• _WORK INSTRUCTION_: Using the records below, transcribe word for word the stretch from the line that contains "Definition lock_taken (l" through the line that contains "(<[2:=T_ready]> (<[3:=T_asleep 16", both end lines included, and nothing else.

• _RAW DATA_:
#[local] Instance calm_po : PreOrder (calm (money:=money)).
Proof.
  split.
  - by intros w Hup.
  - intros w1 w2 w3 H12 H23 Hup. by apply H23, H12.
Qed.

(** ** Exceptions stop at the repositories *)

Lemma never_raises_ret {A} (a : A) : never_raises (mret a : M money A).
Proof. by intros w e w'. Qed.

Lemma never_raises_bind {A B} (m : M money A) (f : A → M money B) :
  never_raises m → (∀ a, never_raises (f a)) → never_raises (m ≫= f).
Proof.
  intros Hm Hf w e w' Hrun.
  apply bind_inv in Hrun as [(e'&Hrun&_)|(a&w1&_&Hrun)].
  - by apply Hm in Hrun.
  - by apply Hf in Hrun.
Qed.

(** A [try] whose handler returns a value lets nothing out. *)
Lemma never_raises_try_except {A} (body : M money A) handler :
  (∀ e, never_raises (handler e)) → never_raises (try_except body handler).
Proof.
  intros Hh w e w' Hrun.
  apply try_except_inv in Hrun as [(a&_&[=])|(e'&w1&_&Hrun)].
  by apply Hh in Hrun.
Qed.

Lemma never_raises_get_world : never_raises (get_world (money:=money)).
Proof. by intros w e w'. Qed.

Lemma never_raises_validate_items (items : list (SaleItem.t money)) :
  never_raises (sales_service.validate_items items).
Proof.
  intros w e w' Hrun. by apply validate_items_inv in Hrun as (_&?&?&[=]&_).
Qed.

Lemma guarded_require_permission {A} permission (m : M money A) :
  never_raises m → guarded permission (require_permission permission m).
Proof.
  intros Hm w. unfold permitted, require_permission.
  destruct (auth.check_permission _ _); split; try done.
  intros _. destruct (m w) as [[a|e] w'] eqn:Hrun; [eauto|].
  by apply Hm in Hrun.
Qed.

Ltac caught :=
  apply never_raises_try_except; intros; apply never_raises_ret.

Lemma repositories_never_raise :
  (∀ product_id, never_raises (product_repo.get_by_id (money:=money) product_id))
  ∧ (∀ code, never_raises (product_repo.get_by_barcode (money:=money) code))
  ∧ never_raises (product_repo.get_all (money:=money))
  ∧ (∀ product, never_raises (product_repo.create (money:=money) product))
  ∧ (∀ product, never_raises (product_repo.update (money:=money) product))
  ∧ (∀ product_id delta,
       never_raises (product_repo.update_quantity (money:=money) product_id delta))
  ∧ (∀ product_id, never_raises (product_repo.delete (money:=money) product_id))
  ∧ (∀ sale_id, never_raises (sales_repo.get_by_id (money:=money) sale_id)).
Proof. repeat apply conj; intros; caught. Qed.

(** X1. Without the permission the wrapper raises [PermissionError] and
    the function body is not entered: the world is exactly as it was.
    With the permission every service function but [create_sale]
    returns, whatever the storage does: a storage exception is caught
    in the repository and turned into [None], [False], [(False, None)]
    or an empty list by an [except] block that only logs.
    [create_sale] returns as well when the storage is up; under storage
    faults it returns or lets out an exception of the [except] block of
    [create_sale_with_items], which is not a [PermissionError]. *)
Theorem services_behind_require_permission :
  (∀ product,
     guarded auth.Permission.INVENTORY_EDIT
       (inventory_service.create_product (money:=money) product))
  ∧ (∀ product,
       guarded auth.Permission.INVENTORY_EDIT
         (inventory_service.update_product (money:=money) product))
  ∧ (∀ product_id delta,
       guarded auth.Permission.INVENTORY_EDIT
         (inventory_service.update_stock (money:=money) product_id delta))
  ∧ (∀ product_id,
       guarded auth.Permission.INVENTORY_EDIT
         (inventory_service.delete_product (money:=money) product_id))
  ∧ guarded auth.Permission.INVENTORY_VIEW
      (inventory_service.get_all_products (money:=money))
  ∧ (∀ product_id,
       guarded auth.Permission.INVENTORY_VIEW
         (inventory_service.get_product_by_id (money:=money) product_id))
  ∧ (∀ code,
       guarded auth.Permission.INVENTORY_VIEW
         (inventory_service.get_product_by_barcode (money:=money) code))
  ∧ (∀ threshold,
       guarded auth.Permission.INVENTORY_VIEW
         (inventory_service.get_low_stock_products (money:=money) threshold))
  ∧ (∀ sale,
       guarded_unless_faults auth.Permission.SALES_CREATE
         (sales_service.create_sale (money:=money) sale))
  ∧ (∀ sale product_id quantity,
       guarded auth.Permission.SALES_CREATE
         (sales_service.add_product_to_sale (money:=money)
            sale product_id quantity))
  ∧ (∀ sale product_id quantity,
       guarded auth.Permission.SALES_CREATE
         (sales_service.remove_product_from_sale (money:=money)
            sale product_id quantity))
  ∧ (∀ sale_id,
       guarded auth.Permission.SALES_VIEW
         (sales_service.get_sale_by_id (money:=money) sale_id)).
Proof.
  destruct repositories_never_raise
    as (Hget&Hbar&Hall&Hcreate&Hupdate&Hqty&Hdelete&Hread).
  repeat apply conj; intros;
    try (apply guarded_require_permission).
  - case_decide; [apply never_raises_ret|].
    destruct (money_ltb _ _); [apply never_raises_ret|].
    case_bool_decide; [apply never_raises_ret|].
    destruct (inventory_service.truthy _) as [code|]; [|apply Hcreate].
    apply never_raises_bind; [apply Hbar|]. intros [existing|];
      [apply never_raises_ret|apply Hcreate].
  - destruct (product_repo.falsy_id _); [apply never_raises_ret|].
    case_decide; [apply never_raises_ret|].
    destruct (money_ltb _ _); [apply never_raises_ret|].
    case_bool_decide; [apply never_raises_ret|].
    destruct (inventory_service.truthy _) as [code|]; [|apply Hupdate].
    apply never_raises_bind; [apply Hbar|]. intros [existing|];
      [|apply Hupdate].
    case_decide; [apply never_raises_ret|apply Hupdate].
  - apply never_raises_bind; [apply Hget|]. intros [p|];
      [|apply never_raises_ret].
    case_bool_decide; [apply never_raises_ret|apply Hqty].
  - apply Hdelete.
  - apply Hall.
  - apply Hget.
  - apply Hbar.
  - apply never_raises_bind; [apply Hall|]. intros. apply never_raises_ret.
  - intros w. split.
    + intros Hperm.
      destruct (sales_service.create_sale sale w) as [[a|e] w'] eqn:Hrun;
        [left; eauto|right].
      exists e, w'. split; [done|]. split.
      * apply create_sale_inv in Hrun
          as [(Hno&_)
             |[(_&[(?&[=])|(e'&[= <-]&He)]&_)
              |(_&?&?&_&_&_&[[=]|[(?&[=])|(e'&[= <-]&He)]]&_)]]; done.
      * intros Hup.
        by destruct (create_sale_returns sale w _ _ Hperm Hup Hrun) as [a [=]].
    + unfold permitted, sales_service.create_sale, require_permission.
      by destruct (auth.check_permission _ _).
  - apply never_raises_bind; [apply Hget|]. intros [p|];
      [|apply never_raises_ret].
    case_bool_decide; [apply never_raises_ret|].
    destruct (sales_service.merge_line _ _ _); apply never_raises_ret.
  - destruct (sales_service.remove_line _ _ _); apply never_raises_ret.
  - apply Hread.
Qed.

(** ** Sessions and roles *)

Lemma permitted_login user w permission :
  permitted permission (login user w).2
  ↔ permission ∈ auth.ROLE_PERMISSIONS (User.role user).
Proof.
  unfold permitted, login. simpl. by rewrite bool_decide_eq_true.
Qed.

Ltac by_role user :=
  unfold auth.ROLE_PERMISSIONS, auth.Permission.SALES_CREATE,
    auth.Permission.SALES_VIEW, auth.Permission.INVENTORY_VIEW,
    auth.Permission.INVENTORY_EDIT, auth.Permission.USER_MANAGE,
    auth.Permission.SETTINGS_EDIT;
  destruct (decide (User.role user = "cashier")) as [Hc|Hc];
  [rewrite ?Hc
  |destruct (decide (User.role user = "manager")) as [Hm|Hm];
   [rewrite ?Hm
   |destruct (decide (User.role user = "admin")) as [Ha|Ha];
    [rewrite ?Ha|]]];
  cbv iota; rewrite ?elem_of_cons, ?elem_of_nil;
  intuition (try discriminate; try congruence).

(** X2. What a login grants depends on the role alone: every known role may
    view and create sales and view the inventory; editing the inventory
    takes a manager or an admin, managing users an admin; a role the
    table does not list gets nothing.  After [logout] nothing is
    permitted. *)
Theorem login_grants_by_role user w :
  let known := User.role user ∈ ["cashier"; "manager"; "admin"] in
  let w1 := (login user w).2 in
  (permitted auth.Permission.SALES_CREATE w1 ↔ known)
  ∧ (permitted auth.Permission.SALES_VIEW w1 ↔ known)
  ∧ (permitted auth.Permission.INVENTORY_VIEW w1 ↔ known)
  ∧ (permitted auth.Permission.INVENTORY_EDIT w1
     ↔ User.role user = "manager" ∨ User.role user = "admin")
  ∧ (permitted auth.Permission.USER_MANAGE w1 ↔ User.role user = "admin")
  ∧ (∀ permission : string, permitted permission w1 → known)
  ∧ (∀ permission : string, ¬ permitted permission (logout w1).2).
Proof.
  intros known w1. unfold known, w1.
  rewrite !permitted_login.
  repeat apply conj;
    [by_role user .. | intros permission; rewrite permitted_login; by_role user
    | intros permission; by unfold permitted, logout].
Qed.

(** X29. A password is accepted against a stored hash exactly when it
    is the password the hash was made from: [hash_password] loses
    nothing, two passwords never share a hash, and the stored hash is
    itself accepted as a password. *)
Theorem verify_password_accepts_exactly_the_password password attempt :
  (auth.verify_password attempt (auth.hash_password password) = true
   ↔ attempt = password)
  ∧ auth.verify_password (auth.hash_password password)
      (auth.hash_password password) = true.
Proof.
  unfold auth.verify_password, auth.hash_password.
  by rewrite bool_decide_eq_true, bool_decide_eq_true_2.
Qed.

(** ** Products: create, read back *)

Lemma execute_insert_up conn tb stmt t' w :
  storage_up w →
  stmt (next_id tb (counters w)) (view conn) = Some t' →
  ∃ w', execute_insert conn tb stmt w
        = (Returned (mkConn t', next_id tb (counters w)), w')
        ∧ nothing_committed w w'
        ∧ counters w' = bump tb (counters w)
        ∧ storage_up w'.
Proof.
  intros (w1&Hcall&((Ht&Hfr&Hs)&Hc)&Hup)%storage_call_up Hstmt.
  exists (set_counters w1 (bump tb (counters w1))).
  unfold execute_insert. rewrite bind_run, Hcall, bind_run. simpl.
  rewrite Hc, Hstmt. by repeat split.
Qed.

...

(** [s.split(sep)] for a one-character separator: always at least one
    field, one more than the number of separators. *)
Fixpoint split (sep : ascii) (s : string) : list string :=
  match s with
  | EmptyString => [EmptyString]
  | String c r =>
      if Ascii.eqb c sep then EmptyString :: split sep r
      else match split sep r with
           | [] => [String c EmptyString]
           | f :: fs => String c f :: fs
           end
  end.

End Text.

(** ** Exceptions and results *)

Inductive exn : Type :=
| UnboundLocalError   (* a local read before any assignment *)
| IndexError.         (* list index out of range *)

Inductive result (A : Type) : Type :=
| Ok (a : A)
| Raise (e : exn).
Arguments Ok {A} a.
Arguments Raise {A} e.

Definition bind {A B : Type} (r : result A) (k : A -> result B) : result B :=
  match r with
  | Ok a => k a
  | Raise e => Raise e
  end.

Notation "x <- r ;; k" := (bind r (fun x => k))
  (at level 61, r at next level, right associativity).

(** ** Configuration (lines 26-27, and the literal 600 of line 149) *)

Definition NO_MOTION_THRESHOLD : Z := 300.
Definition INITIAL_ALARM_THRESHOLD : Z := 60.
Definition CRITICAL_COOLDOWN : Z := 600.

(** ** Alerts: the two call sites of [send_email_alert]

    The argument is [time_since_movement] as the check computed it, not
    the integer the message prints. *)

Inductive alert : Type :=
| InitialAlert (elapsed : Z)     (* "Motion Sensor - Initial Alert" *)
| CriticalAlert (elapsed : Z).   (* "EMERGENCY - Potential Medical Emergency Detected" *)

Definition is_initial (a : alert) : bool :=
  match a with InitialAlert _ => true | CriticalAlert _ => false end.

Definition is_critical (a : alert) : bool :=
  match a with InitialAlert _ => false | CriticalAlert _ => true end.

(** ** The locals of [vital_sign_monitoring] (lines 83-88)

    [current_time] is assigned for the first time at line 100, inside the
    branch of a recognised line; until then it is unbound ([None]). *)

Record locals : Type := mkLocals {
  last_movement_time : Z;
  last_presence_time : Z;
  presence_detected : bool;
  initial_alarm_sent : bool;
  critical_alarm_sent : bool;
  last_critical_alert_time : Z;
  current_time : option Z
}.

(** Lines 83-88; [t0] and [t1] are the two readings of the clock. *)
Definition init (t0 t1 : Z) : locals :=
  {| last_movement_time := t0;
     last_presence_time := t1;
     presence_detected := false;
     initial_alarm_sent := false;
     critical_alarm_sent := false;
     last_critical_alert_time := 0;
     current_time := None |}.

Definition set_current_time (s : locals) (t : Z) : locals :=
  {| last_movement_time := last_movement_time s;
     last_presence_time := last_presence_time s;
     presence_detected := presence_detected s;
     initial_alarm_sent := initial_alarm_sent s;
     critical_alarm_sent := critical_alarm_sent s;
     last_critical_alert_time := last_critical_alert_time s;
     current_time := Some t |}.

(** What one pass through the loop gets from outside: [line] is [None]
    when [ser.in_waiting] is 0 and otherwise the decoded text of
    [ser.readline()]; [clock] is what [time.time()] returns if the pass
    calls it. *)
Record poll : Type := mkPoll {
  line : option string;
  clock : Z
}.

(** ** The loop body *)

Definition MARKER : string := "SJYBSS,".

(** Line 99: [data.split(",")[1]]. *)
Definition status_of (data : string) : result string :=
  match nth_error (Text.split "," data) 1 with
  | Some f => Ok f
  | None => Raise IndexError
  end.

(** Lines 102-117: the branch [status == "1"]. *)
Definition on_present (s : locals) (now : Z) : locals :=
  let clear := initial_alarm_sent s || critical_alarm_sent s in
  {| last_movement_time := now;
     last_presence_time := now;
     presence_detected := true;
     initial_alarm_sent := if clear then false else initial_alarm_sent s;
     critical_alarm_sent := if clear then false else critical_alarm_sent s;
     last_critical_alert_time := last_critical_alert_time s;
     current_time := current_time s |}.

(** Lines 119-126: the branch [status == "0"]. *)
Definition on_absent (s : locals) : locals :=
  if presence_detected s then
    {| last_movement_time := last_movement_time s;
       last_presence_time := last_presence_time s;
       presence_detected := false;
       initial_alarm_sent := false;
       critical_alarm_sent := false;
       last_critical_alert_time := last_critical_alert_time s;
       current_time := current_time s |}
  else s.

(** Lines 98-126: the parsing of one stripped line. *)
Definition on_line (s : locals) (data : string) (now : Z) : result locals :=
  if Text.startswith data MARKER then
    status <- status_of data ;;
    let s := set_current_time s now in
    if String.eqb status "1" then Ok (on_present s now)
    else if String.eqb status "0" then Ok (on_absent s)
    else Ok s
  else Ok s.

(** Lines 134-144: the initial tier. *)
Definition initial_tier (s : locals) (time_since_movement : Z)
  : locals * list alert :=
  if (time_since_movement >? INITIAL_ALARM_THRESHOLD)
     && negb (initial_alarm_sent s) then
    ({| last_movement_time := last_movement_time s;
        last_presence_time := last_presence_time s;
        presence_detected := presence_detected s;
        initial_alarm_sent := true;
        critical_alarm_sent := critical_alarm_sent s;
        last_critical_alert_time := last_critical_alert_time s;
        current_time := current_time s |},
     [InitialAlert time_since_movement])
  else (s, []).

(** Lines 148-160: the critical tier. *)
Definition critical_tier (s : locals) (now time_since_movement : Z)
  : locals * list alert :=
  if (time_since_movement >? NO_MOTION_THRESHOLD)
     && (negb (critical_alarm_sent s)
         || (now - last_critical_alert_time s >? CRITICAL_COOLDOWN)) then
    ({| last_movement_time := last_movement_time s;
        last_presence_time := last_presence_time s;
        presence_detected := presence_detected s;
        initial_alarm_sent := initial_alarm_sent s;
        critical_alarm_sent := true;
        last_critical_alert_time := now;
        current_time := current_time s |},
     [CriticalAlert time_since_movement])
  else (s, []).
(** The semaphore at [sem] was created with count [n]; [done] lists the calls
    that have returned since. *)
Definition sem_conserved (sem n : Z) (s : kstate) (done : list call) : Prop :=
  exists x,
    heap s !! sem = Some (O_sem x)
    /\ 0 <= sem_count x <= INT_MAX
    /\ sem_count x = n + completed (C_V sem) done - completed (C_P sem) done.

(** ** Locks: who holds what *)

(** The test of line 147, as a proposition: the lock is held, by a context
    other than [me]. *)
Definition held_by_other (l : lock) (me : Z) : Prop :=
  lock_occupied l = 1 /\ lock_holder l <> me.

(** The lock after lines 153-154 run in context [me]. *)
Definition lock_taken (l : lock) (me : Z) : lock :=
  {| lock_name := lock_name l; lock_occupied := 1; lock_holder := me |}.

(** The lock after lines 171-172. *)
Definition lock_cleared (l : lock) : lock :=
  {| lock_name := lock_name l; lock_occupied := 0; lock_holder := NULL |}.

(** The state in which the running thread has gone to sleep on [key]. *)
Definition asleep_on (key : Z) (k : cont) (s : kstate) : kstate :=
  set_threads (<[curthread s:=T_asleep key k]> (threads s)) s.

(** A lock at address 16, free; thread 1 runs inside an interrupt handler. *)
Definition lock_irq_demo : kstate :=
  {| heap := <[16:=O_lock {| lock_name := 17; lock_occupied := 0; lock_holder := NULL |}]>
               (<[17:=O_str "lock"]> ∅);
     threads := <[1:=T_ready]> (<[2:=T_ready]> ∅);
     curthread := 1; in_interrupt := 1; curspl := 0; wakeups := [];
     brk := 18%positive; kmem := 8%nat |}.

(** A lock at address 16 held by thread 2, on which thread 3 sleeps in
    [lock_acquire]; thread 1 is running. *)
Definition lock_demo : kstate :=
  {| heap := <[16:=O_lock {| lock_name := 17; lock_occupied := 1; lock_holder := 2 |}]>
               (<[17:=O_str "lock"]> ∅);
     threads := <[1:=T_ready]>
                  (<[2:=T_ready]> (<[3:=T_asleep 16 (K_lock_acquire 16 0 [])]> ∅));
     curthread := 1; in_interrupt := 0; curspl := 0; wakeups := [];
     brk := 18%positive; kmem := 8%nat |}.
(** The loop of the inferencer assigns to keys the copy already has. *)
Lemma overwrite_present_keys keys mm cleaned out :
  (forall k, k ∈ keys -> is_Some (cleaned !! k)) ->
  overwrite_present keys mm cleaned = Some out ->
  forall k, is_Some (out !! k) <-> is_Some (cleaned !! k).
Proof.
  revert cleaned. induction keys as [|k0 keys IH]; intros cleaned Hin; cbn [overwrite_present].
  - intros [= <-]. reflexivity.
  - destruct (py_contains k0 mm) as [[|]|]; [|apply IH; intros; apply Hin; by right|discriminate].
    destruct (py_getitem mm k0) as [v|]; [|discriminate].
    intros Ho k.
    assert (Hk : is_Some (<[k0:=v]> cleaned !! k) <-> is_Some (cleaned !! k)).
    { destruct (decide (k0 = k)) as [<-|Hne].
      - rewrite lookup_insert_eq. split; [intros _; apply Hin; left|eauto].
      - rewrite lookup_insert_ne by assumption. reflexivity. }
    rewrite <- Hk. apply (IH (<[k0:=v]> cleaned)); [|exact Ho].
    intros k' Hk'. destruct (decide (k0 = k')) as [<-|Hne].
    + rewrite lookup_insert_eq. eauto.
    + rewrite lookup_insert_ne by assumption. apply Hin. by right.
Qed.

• _REPLY TO THE EXERCISE_:
Definition lock_taken (l : lock) (me : Z) : lock :=
  {| lock_name := lock_name l; lock_occupied := 1; lock_holder := me |}.

(** The lock after lines 171-172. *)
Definition lock_cleared (l : lock) : lock :=
  {| lock_name := lock_name l; lock_occupied := 0; lock_holder := NULL |}.

(** The state in which the running thread has gone to sleep on [key]. *)
Definition asleep_on (key : Z) (k : cont) (s : kstate) : kstate :=
  set_threads (<[curthread s:=T_asleep key k]> (threads s)) s.

(** A lock at address 16, free; thread 1 runs inside an interrupt handler. *)
Definition lock_irq_demo : kstate :=
  {| heap := <[16:=O_lock {| lock_name := 17; lock_occupied := 0; lock_holder := NULL |}]>
               (<[17:=O_str "lock"]> ∅);
     threads := <[1:=T_ready]> (<[2:=T_ready]> ∅);
     curthread := 1; in_interrupt := 1; curspl := 0; wakeups := [];
     brk := 18%positive; kmem := 8%nat |}.

(** A lock at address 16 held by thread 2, on which thread 3 sleeps in
    [lock_acquire]; thread 1 is running. *)
Definition lock_demo : kstate :=
  {| heap := <[16:=O_lock {| lock_name := 17; lock_occupied := 1; lock_holder := 2 |}]>
               (<[17:=O_str "lock"]> ∅);
     threads := <[1:=T_ready]>
                  (<[2:=T_ready]> (<[3:=T_asleep 16 (K_lock_acquire 16 0 [])]> ∅));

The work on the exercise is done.